**Assignment**
When you reach the line containing "as parameters. *)" in the entries below, start writing out each line exactly, and stop after the line containing "auth := Some".

**Records to process**
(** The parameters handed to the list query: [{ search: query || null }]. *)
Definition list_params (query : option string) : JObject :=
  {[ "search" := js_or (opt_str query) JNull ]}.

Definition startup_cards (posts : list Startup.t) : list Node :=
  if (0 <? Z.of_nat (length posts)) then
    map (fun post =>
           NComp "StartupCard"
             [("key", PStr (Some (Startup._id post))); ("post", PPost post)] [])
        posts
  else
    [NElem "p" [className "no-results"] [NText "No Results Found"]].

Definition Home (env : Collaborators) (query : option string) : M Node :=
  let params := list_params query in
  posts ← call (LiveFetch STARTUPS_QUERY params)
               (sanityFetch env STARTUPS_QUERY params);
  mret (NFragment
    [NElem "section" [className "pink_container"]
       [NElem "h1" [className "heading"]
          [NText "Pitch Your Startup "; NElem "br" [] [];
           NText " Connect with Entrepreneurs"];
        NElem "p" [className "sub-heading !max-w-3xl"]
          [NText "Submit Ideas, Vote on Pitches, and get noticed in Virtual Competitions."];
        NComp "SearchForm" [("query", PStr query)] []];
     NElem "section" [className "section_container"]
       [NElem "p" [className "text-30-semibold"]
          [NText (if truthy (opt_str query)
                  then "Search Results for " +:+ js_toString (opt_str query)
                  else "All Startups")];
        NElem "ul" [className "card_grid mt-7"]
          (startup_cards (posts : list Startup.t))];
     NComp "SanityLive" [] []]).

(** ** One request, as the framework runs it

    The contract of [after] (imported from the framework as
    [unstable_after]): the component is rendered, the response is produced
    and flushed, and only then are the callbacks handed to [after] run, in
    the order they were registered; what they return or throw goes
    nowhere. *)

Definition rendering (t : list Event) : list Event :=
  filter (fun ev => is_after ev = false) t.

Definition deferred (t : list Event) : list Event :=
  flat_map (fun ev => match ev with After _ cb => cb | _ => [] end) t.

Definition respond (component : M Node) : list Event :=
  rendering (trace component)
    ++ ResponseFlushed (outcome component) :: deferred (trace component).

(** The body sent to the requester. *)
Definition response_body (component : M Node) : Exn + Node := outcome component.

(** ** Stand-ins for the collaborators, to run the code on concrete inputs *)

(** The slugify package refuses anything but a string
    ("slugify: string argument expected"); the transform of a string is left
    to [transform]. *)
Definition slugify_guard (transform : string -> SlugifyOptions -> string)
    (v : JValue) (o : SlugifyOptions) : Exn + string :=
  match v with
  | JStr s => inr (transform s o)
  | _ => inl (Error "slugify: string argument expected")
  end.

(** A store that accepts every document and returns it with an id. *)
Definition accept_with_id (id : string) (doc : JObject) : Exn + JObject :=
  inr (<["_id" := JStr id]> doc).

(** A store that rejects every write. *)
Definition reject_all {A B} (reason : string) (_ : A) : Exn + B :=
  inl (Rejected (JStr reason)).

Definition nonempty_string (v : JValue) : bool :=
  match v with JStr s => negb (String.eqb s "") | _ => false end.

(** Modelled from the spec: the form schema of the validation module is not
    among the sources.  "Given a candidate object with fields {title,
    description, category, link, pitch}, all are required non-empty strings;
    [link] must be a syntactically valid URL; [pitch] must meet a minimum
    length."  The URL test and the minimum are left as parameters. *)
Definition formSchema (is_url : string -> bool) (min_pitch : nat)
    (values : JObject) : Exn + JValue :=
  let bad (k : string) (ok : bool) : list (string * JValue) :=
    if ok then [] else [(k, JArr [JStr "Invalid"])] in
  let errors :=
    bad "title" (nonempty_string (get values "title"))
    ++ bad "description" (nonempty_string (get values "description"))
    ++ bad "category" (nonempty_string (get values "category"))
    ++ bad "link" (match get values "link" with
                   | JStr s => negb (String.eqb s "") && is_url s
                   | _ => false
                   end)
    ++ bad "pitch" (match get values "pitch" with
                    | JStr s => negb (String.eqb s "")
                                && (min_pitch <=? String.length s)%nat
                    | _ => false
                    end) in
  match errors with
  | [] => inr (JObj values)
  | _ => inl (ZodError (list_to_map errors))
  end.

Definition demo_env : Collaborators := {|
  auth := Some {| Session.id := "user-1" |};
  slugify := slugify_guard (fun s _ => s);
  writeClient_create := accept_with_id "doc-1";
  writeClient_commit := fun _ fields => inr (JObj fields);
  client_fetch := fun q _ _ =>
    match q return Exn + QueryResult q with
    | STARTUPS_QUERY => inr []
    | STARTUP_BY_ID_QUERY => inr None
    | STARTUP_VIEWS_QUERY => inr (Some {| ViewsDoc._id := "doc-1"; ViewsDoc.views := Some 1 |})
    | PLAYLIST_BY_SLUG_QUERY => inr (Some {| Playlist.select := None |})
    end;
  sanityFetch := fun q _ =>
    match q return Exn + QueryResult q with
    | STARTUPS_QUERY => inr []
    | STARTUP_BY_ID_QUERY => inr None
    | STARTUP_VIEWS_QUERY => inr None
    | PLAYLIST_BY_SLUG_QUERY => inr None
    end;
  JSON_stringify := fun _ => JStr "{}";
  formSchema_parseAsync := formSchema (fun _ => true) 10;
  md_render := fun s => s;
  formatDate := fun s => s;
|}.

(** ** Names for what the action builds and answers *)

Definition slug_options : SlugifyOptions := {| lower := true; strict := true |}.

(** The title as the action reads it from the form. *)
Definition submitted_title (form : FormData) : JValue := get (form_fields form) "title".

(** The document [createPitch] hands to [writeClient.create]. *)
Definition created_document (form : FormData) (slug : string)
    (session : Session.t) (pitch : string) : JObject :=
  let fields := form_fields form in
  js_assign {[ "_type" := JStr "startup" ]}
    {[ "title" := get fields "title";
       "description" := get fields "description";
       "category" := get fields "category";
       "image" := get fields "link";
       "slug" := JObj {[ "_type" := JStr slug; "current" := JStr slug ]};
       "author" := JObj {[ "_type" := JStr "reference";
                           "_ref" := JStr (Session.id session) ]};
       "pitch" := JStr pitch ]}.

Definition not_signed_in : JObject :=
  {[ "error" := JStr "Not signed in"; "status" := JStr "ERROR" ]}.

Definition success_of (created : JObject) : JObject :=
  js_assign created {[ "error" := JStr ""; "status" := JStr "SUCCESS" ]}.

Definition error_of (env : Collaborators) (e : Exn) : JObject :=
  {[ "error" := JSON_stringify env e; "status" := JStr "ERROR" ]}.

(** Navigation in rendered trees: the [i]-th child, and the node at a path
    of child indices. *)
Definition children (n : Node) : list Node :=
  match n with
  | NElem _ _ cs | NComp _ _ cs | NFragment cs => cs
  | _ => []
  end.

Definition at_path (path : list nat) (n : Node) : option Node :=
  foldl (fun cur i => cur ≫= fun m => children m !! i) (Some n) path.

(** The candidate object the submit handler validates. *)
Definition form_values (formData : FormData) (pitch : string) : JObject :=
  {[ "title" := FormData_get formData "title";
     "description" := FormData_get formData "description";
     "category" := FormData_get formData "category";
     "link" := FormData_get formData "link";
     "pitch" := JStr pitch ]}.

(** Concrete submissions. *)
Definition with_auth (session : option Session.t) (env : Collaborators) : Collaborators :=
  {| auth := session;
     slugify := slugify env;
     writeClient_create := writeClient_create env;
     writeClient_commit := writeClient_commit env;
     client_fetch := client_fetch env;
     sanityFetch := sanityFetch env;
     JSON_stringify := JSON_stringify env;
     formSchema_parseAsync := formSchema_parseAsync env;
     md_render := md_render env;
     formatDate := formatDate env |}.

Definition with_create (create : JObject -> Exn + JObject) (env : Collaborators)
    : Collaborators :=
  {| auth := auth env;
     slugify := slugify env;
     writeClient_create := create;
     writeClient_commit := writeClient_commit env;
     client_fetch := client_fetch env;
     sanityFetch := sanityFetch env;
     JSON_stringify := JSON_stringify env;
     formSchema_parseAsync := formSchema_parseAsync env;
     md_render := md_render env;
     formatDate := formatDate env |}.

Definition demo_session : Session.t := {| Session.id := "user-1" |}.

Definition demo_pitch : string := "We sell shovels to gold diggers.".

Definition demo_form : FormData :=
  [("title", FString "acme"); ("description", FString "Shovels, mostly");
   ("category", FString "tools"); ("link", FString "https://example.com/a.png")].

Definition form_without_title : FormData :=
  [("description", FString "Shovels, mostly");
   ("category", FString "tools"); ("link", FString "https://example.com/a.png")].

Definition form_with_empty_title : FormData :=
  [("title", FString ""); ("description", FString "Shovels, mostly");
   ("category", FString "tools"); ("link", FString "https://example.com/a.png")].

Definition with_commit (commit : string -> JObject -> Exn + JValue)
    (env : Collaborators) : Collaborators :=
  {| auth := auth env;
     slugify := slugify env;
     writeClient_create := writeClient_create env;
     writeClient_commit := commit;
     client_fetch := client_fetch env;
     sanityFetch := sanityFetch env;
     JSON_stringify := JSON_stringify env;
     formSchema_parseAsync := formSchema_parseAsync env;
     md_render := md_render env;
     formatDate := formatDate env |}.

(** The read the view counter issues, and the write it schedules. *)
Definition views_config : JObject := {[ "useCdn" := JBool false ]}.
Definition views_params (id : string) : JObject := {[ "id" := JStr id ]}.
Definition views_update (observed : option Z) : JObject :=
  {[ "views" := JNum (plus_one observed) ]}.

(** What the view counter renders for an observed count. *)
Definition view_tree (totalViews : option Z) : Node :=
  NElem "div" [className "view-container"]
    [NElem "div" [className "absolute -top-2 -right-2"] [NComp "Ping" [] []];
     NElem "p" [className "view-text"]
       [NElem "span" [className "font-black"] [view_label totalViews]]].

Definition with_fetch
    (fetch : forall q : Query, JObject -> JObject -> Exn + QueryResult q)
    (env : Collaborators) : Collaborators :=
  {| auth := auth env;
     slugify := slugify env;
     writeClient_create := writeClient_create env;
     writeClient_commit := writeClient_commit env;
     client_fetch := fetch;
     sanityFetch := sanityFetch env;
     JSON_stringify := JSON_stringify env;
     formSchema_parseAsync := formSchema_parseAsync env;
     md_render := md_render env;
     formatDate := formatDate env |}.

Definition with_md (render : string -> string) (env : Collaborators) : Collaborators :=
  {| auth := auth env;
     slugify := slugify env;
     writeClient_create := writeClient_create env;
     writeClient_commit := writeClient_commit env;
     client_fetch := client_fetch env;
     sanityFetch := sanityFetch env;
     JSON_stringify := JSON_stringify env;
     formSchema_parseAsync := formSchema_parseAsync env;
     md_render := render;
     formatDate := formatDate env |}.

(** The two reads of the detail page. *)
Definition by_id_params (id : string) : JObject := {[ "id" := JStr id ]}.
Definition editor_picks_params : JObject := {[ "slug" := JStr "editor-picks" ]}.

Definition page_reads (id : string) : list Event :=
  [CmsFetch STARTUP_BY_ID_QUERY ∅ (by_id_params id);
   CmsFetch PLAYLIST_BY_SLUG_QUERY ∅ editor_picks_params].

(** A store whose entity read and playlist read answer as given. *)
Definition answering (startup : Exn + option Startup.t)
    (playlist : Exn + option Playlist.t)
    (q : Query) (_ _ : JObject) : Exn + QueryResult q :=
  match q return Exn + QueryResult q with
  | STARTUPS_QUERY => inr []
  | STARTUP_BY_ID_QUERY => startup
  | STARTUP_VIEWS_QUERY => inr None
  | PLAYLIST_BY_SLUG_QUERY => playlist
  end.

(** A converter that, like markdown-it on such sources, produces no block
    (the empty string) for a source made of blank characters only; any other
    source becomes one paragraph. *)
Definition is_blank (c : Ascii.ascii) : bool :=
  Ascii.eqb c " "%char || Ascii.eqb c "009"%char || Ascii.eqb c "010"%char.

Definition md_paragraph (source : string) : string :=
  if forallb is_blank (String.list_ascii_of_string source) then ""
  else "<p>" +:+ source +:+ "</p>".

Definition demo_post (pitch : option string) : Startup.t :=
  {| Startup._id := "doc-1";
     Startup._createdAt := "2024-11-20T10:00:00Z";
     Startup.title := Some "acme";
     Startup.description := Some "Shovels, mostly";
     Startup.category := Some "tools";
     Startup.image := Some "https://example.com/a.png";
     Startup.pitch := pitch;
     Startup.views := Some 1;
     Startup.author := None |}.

**Answer for the task**
    length."  The URL test and the minimum are left as parameters. *)
Definition formSchema (is_url : string -> bool) (min_pitch : nat)
    (values : JObject) : Exn + JValue :=
  let bad (k : string) (ok : bool) : list (string * JValue) :=
    if ok then [] else [(k, JArr [JStr "Invalid"])] in
  let errors :=
    bad "title" (nonempty_string (get values "title"))
    ++ bad "description" (nonempty_string (get values "description"))
    ++ bad "category" (nonempty_string (get values "category"))
    ++ bad "link" (match get values "link" with
                   | JStr s => negb (String.eqb s "") && is_url s
                   | _ => false
                   end)
    ++ bad "pitch" (match get values "pitch" with
                    | JStr s => negb (String.eqb s "")
                                && (min_pitch <=? String.length s)%nat
                    | _ => false
                    end) in
  match errors with
  | [] => inr (JObj values)
  | _ => inl (ZodError (list_to_map errors))
  end.

Definition demo_env : Collaborators := {|
  auth := Some {| Session.id := "user-1" |};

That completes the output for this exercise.